We found that treatment of HbS-containing RBCs with a PKR activator or voxelotor improves clot strength but not clotting time. PKR activators improved the strength of the clot significantly more than Voxelotor. Patients with SCD had a faster clotting time than healthy participants, which agrees with earlier researchers on hypercoagulability in SCD [4]. These data suggest that HbS polymerization and RBC health affect clot characteristics but not clot kinetics in SCD. Further investigations may be required to relate RBC deformability, which is well-known to impact SCD pathophysiology, to blood clotting and venous thromboembolism.

Disclosures: Little: Biochip Labs: Patents & Royalties: Make no profit; bluebird bio: Consultancy; Pfizer: Consultancy; Hemex: Patents & Royalties: Make no profit; USC: Research Funding; FORMA: Other: Adjudication committee for Hibiscus study; Novo Nordisk: Consultancy; GBT: Research Funding; NASCC: Research Funding; NHLBI: Honoraria; American Society of Hematology: Research Funding. Suster: XaTek Inc: Consultancy, Patents & Royalties, Research Funding. Mohseni: XaTek Inc: Consultancy, Patents & Royalties, Research Funding.
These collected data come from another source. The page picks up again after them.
(* ===== verification/CallsStep.v ===== *)
(** * Each operation on the calls keeps the invariant

    What is sent ([call_send] and its callers), the changes of one row, and
    then the operations of [Calls] that the loop's events run. *)
From stdpp Require Import base tactics list numbers gmap strings.
From S2P Require Import Prelude.
From S2P Require Import Wire.
From S2P Require Import WireLogic.
From S2P Require Import WireFrame.
From S2P Require Import ProtoTypes.
From S2P Require Import ProtoCall.
From S2P Require Import ProtoUsers.
From S2P Require Import Demolimits.
From S2P Require Import Outq.
From S2P Require Import Calls.
From S2P Require Import CallsInv.
Local Open Scope Z_scope.
Local Open Scope oc_scope.
Local Open Scope wire_scope.

(** ** Sending *)

Lemma eqv_put_conn cid c c' l : lp_conns l !! cid = Some c → core c' = core c → eqv l (put_conn cid c' l).
Proof.
  intros E Hc. split; try done. unfold put_conn. cbn [lp_conns set_field]. rewrite fmap_insert, Hc. apply insert_id.
  by rewrite lookup_fmap, E.
Qed.
Lemma note_conns x l : lp_conns (note x l) = lp_conns l.
Proof. reflexivity. Qed.
Lemma eqv_note x l l' : eqv l l' → eqv l (note x l').
Proof. intros [H1 H2 H3 H4 H5]. split; [exact H1|exact H2|exact H3|exact H4|]. rewrite note_conns. exact H5. Qed.
Lemma call_send_does e buf fr cid l :
  eqv l (call_send e buf fr cid l) ∧
  ∃ x, (x = Sent cid fr ∨ x = Missed cid fr) ∧
    lp_trace (call_send e buf fr cid l) = lp_trace l ++ (if decide (is_Some (lp_conns l !! cid)) then [x] else []).
Proof.
  unfold call_send, find_by_id. destruct (lp_conns l !! cid) as [c|] eqn:E.
  - split; [apply eqv_note; by apply (eqv_put_conn cid c)|]. eexists. rewrite decide_True by eauto. split; [|done]. destruct (fst _); auto.
  - split; [done|]. exists (Sent cid fr). rewrite decide_False by (by intros []). rewrite app_nil_r. auto.
Qed.
Lemma call_send_quiet e buf fr cid l : announced fr = None → quietly l (call_send e buf fr cid l).
Proof.
  intros Hfr. destruct (call_send_does e buf fr cid l) as (H & x & Hx & E). split; [done|]. eexists. split; [exact E|].
  destruct (decide _); [|done]. constructor; [by destruct Hx as [-> | ->]|done].
Qed.
Lemma send_once_quiet e gen buf fr cid l : announced fr = None → quietly l (send_once e gen buf fr l cid).
Proof.
  intros Hfr. unfold send_once, find_by_id. destruct (lp_conns l !! cid) as [c|] eqn:E; [|done].
  destruct (cn_fan_gen c =? gen); [done|]. transitivity (put_conn cid (c <| cn_fan_gen := gen |>) l); [|by apply call_send_quiet].
  split; [by apply (eqv_put_conn cid c)|]. exists []. by rewrite app_nil_r.
Qed.
Lemma foldl_quiet {A} (f : loop → A → loop) : (∀ l x, quietly l (f l x)) → ∀ xs l, quietly l (foldl f l xs).
Proof. intros H xs. induction xs as [|x xs IH]; intros l; [done|]. cbn. transitivity (f l x); auto. Qed.
Lemma call_send_users_quiet e uids gen buf fr l : announced fr = None → quietly l (call_send_users e uids gen buf fr l).
Proof. intros Hfr. apply foldl_quiet. intros l' uid. apply foldl_quiet. intros. by apply send_once_quiet. Qed.
Lemma call_send_state_quiet e c ended l : quietly l (call_send_state e c ended l).
Proof.
  unfold call_send_state. destruct (call_encode_state c ended) as [buf|]; [|done].
  etransitivity; [|by apply call_send_users_quiet]. etransitivity; [|by apply call_send_users_quiet].
  etransitivity; [|by apply call_send_users_quiet]. split; [done|]. exists []. by rewrite app_nil_r.
Qed.
Lemma send_call_error_quiet e cid code msg l : quietly l (send_call_error e cid code msg l).
Proof. unfold send_call_error. destruct (encode_in 256 _); [by apply call_send_quiet|done]. Qed.
Lemma demo_ok_quiet now k u l : quietly l (snd (demo_ok now k u l)).
Proof.
  unfold demo_ok. destruct (lp_demo l); [|done]. destruct (oc_dl_take _ _ _ _). split; [done|]. exists []. by rewrite app_nil_r.
Qed.
Lemma note_quiet x l : plain x → quietly l (note x l).
Proof. intros Hx. split; [done|]. exists [x]. split; [done|]. by constructor. Qed.
Lemma call_push_invites_quiet e c uids inviter l : quietly l (call_push_invites e c uids inviter l).
Proof.
  apply foldl_quiet. intros l' uid. pose proof (demo_ok_quiet (e_now e) OC_DL_PUSH 0 l') as H.
  destruct (demo_ok _ _ _ l') as [[] l'']; cbn [snd] in H; [|done]. etransitivity; [exact H|]. by apply note_quiet.
Qed.

(** ** The frames that announce a call fit their buffers *)

Lemma encode_in_ok cap fr ty bs : 8 + zlen bs <= cap → cap <= OC_MAX_FRAME_SIZE →
  Encodes (frame_encoder fr) OC_PROTOCOL_VERSION ty (Some bs) → is_Some (encode_in cap fr).
Proof.
  intros Hc Hm He. unfold encode_in. pose proof (zlen_nonneg bs). set (w := oc_wbuf_init (replicate (Z.to_nat cap) 0) cap).
  assert (Hw : wbuf_ok w).
  { unfold wbuf_ok, w, oc_wbuf_init, zlen; cbn [w_len w_cap w_data]. rewrite length_replicate. unfold OC_MAX_FRAME_SIZE in Hm. lia. }
  specialize (He w Hw). cbn beta iota in He.
  assert (fits w (frame_bytes OC_PROTOCOL_VERSION ty bs) = true) as Hf.
  { unfold fits, w, oc_wbuf_init. cbn [w_overflow w_len w_cap negb andb]. rewrite zlen_frame_bytes. apply Z.leb_le. lia. }
  rewrite Hf in He. rewrite (proj2 (Z.leb_le _ _)) in He by lia. cbn [andb] in He. rewrite He. rewrite bool_decide_eq_true_2 by done. eauto.
Qed.
Lemma parts_len l : Forall wf_oc_call_part l → ∃ bs, counted_bytes call_part_bytes l = Some bs ∧ zlen bs = 2 + 43 * zlen l.
Proof.
  intros H. unfold counted_bytes. assert (∃ bs, oconcat (call_part_bytes <$> l) = Some bs ∧ zlen bs = 43 * zlen l) as (bs & -> & Hz).
  { induction H as [|x l Hx _ IH]; [by exists []|]. destruct IH as (bs & E & Hz). rewrite fmap_cons.
    assert (oconcat (call_part_bytes x :: (call_part_bytes <$> l)) = oapp (call_part_bytes x) (Some bs)) as -> by (by rewrite <- E).
    unfold wf_oc_call_part in Hx. eexists. split; [reflexivity|]. rewrite !zlen_app, !zlen_cons, Hz.
    destruct Hx as (_ & _ & -> & _). change (zlen (be64 _)) with 8. change (zlen (@nil Z)) with 0. unfold OC_CALL_DEVICE_KEY_LEN. lia. }
  eexists. split; [reflexivity|]. rewrite zlen_app, Hz. done.
Qed.
Lemma writes_then f g a b : Writes f (Some a) → Writes g (Some b) → Writes (f ;; g) (Some (a ++ b)).
Proof. exact (writes_seq f g (Some a) (Some b)). Qed.
Create HintDb wire_ints.
#[local] Hint Resolve writes_u8 writes_u16 writes_u32 writes_u64 : wire_ints.
Lemma roster_encodes m : wf_call_roster OC_MAX_CALL_PARTICIPANTS m → is_Some (encode_in 2048 (FRoster m)).
Proof.
  intros ((?&?&?&?&Hp) & Hn & Hm). destruct (parts_len _ Hp) as (bs & E & Hz). unfold OC_MAX_CALL_PARTICIPANTS in Hm.
  pose proof (writes_call_parts _ _ Hn Hp) as W. rewrite E in W.
  eapply encode_in_ok; [| |unfold frame_encoder, oc_encode_call_roster; apply frame_encodes; repeat first [exact W|eapply writes_then; [solve [eauto with wire_ints]|]]].
  - rewrite !zlen_app, Hz. change (zlen (be64 _)) with 8. change (zlen (be32 _)) with 4. lia.
  - done.
Qed.
Lemma joined_encodes m : wf_call_joined OC_MAX_CALL_PARTICIPANTS m → zlen (call_joined_token m) <= 32 → is_Some (encode_in 2048 (FJoined m)).
Proof.
  intros ((?&?&?&?&?&?&?&?&?&Hp) & Hn & Hm) Ht. destruct (parts_len _ Hp) as (bs & E & Hz). unfold OC_MAX_CALL_PARTICIPANTS in Hm.
  pose proof (writes_call_parts _ _ Hn Hp) as W. rewrite E in W.
  pose proof (writes_bytes (call_joined_token m)) as Wt. unfold lstr_bytes in Wt. rewrite (proj2 (Z.ltb_ge _ _)) in Wt by lia.
  eapply encode_in_ok; [| |unfold frame_encoder, oc_encode_call_joined; apply frame_encodes; repeat first [exact W|eapply writes_then; [solve [eauto with wire_ints]|]]].
  - rewrite !zlen_app, Hz, zlen_cons. change (zlen (be64 _)) with 8. change (zlen (be32 _)) with 4. change (zlen (be16 _)) with 2.
    change (zlen (@nil Z)) with 0. lia.
  - done.
Qed.

Lemma fill_parts_wf cfg next b c : cfg_ok cfg → row_pre cfg next b c → Forall wf_oc_call_part (call_fill_parts c) ∧ zlen (call_fill_parts c) = zlen (ct_parts c).
Proof.
  intros (Hm & _) P. unfold OC_MAX_CALL_PARTICIPANTS in Hm. split; [|unfold zlen, call_fill_parts; by rewrite length_map].
  unfold call_fill_parts. rewrite Forall_forall. intros x (p & <- & Hp)%list_elem_of_In%in_map_iff.
  apply list_elem_of_In in Hp. pose proof (rp_parts _ _ _ _ P) as HP. rewrite Forall_forall in HP. destruct (HP p Hp) as (?&?&?&?&?&_).
  split_and!; cbn; try done; [unfold is_u8; lia|]. unfold is_u8. destruct (pt_detached p =? 0); unfold OC_CALL_PART_AWAY; lia.
Qed.
Lemma roster_fits cfg next b c : cfg_ok cfg → row_pre cfg next b c → next <= 2 ^ 63 + 2 ^ 31 → b < 2 ^ 32 → is_Some (encode_in 2048 (roster_frame c)).
Proof.
  intros Hc P Hn Hb. destruct (fill_parts_wf _ _ _ _ Hc P) as [Hw Hz]. destruct Hc as (Hm & _). unfold OC_MAX_CALL_PARTICIPANTS in Hm.
  pose proof (zlen_nonneg (ct_parts c)). destruct P. apply roster_encodes. unfold wf_call_roster, wf_oc_call_roster, is_u64, is_u32, is_u16 in *. cbn.
  unfold OC_MAX_CALL_PARTICIPANTS. rewrite Hz. split_and!; done || lia.
Qed.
Gurkan: Xatek Inc.: Current holder of stock options in a privately-held company, Patents & Royalties; Hemex Health Inc.: Current Employment, Current holder of stock options in a privately-held company, Patents & Royalties, Research Funding; BioChip Labs Inc: Current Employment, Current holder of stock options in a privately-held company, Patents & Royalties, Research Funding; DxNow Inc.: Current holder of stock options in a privately-held company, Patents & Royalties.